New rules on advisor advertising approved by the Securities and Exchange Commission may create another divide between small and large firms, according to GJ King, president of RIA in a Box, a firm that provides software compliance and support for RIAs.

The rules also may set up a conflict between firms that are registered with the SEC and those that only are registered on a state level, which includes the vast majority of RIA firms, King said in an interview today.

The rules allow firms to use testimonials and endorsements after some requirements are met, including specific disclosure, oversight and disqualification provisions. Under the rules approved by the SEC in December, firms can use third-party ratings in an advertisement. In addition, a number of modifications were made to address performance marketing recordkeeping. The new rules go into effect 60 days after being published in the Federal Register, which has not been done as yet, and firms then have 18 months to comply.

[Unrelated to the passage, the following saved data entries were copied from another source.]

(** Scenario K, the key path [data.urls]: of the three elements of the
    list one is a valid string. *)
Lemma load_from_json_key_path_witness :
  load_from_json (lib := lib_keyed) (lit "urls.json") (Some (lit "data.urls")) w_demo
  = (w_demo, Ok {[lit "http://x/f1"]})
  /\ exists urls : gset pystr,
       load_from_json (lib := lib_keyed) (lit "urls.json")
         (Some (Str.join ch_dot [lit "data"; lit "urls"])) w_demo
       = (w_demo, Ok urls)
       /\ forall u,
            u ∈ urls <->
            is_valid_url (lib := lib_keyed) u = true
            /\ (leads_to scenario_K [lit "data"; lit "urls"] (JStr u)
                \/ exists items,
                     leads_to scenario_K [lit "data"; lit "urls"] (JList items)
                     /\ JStr u ∈ items).
Proof.
  split; [by vm_compute|].
  apply (load_from_json_key_path (lib := lib_keyed) (lit "urls.json")
           [lit "data"; lit "urls"] w_demo [123] scenario_K); try by vm_compute.
  repeat constructor; apply (bool_decide_unpack _); by vm_compute.
Defined.

(** The lines of [urls.txt]: one of the three is a URL, with a space on
    each side. *)
Lemma load_from_file_lines_content_witness :
  load_from_file_lines (lib := lib_text) (lit "urls.txt") w_files
  = (w_files, Ok {[lit "http://x/a.txt"]})
  /\ trimmed_of (lit " http://x/a.txt ") (lit "http://x/a.txt")
  /\ exists urls : gset pystr,
       load_from_file_lines (lib := lib_text) (lit "urls.txt") w_files
       = (w_files, Ok urls)
       /\ forall u, u ∈ urls <->
                    is_valid_url (lib := lib_text) u = true
                    /\ exists line,
                         line ∈ [lit " http://x/a.txt "; [ch_lf]; lit "nope"]
                         /\ trimmed_of line u.
Proof.
  split; [by vm_compute|]. split.
  - exists [32], [32]. repeat split; try by vm_compute.
    + intros x Hx. vm_compute in Hx. by injection Hx as <-.
    + intros x Hx. vm_compute in Hx. by injection Hx as <-.
  - apply (load_from_file_lines_content (lib := lib_text) (lit "urls.txt") w_files
             [104]); by vm_compute.
Defined.

(** There is no file [none.txt]. *)
Lemma missing_file_is_empty_witness :
  load_from_file_lines (lib := lib0) (lit "none.txt") w_demo
  = (mkWorld fs_demo [] http_demo [MsgUrlFileNotFound (lit "none.txt")] [], Ok ∅)
  /\ load_from_csv (lib := lib0) (lit "none.txt") (lit "url") w_demo
     = (mkWorld fs_demo [] http_demo [MsgCsvFileNotFound (lit "none.txt")] [],
        Ok ∅).
Proof.
  apply (missing_file_is_empty (lib := lib0) (lit "none.txt") (lit "url") w_demo).
  by vm_compute.
Defined.

(** Scenario C, the column [url]. *)
Lemma load_from_csv_content_witness :
  exists urls : gset pystr,
    load_from_csv (lib := lib_text) (lit "urls.csv") (lit "url") w_files
    = (w_files, Ok urls)
    /\ forall u,
         u ∈ urls <->
         is_valid_url (lib := lib_text) u = true
         /\ exists row,
              row ∈ [ ({[ lit "id" := Some (lit "1");
                          lit "url" := Some (lit "http://x/a") ]}
                        : gmap pystr (option pystr));
                      {[ lit "id" := Some (lit "2"); lit "url" := Some (lit "bad") ]} ]
              /\ u = strip (csv_cell row (lit "url")).
Proof.
  apply (load_from_csv_content (lib := lib_text) (lit "urls.csv") (lit "url") w_files
           [105] (Some [lit "id"; lit "url"])); [by vm_compute|by vm_compute| |done].
  apply (bool_decide_unpack _). by vm_compute.
Defined.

These are the first major revisions of advisor advertising rules in 60 years. When the rule was proposed, former SEC Chairman Jay Clayton said that the new framework recognizes the increasing use of electronic media and mobile communications and will help improve the quality of information available to investors.

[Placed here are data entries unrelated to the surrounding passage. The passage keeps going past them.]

(** * Password generator (script.js): a shallow embedding and its properties

    The page script draws 32-bit values from [window.crypto], turns them
    into unbiased indices by rejection sampling, seeds one character per
    selected class, fills the password up to the requested length under
    the no-duplicate / no-sequential options, shuffles it, and repeats
    until five distinct passwords are shown or 1000 attempts are spent.

    The random source is the only input the script does not control, so
    it is modelled as the list of values that successive calls of
    [crypto.getRandomValues] deliver.  A computation that has consumed
    the whole list while still looping is [Starved]: on an infinite
    source it would still be running. *)

From Stdlib Require Import ZArith Lia Ascii String List.
From stdpp Require Import base decidable option list strings pretty gmap.

Local Open Scope Z_scope.

Set Warnings "-notation-for-abbreviation,-clear-no-such-hyp,-inconsistent-scopes".

(** ** JavaScript numbers, as far as the script uses them *)

Module JS.

(** The numbers of the sampler and of the array indices: integers below
    2^53, on which doubles are exact, or the [NaN] that [%] yields for a
    zero divisor. *)
Inductive number : Type :=
| Num (z : Z)
| NaN.

#[global] Instance number_eq_dec : EqDecision number.
Proof. solve_decision. Defined.

(** [a % b]: remainder with the sign of the dividend, [NaN] for [b = 0]. *)
Definition rem (a b : number) : number :=
  match a, b with
  | Num x, Num y => if decide (y = 0) then NaN else Num (Z.rem x y)
  | _, _ => NaN
  end.

Definition sub (a b : number) : number :=
  match a, b with
  | Num x, Num y => Num (x - y)
  | _, _ => NaN
  end.

(** [a >= b]: any comparison with [NaN] is false. *)
Definition ge (a b : number) : bool :=
  match a, b with
  | Num x, Num y => bool_decide (y ≤ x)
  | _, _ => false
  end.

(** [arr[k]]: [None] stands for [undefined]. *)
Definition read {A : Type} (arr : list A) (k : number) : option A :=
  match k with
  | Num z => if decide (0 ≤ z) then arr !! Z.to_nat z else None
  | NaN => None
  end.

(** What a [Uint32Array] cell holds after a store. *)
Definition Uint32 (z : Z) : Z := z mod 2 ^ 32.

End JS.

Import JS.

(** ** Outcomes of a computation that draws random values *)

(** The two [throw new Error(...)] of the script.  [UndefinedRead] marks
    an array read outside the array: JavaScript would carry [undefined]
    on; the script only indexes an array [a] of non-zero length at
    [getRandomInt(a.length)], and [attempt_reads_defined] shows that no
    run reaches this outcome. *)
Inductive exn : Type :=
| CannotIncludeEachType
| RanOutOfCharacters
| UndefinedRead.

#[global] Instance exn_eq_dec : EqDecision exn.
Proof. solve_decision. Defined.

Definition message (e : exn) : string :=
  match e with
  | CannotIncludeEachType =>
      "Cannot include at least one character from each selected type due to the current settings. Adjust your settings."
  | RanOutOfCharacters =>
      "Ran out of characters to use. Adjust your settings or reduce the password length."
  | UndefinedRead => "undefined"
  end.

Inductive outcome (A : Type) : Type :=
| Ret (a : A) (rest : list Z)
| Raise (e : exn) (rest : list Z)
| Starved.
Arguments Ret {A} a rest.
Arguments Raise {A} e rest.
Arguments Starved {A}.

Definition Rand (A : Type) : Type := list Z → outcome A.

Definition ret {A} (a : A) : Rand A := λ draws, Ret a draws.

Definition raise {A} (e : exn) : Rand A := λ draws, Raise e draws.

“The new rules provide for an extended compliance period intended to provide advisors with a sufficient transition period, including to enable consultation with the commission’s expert staff,” Clayton said.

“The changes present opportunities and challenges for advisors,” King said. “Smaller firms are not going to have the resources to hire big name celebrities for endorsements. There are also a lot of recordkeeping requirements that smaller firms do not have the resources to provide.

“On the other hand, if smaller firms can meet the compliance requirements, is an endorsement by a local person who is known to the community just as valuable as a celebrity? I don’t know the answer to that question,” King added.

The other problem that may be created could be differences in the new regulations imposed by the SEC and state financial regulations, which vary greatly.

“You may have a firm operating under federal regulations, and another right down the block that cannot do the same things with advertising,” King said. “It may take states a while to sort out the differences.”

Firms that advertise under the new regulations also should be prepared to undergo additional scrutiny from the SEC, he added. Under the SEC changes, advisors will have to say whether the person giving the testimonial or endorsement is a client and whether the promoter is compensated. Additional disclosures are required for compensation and conflicts of interest.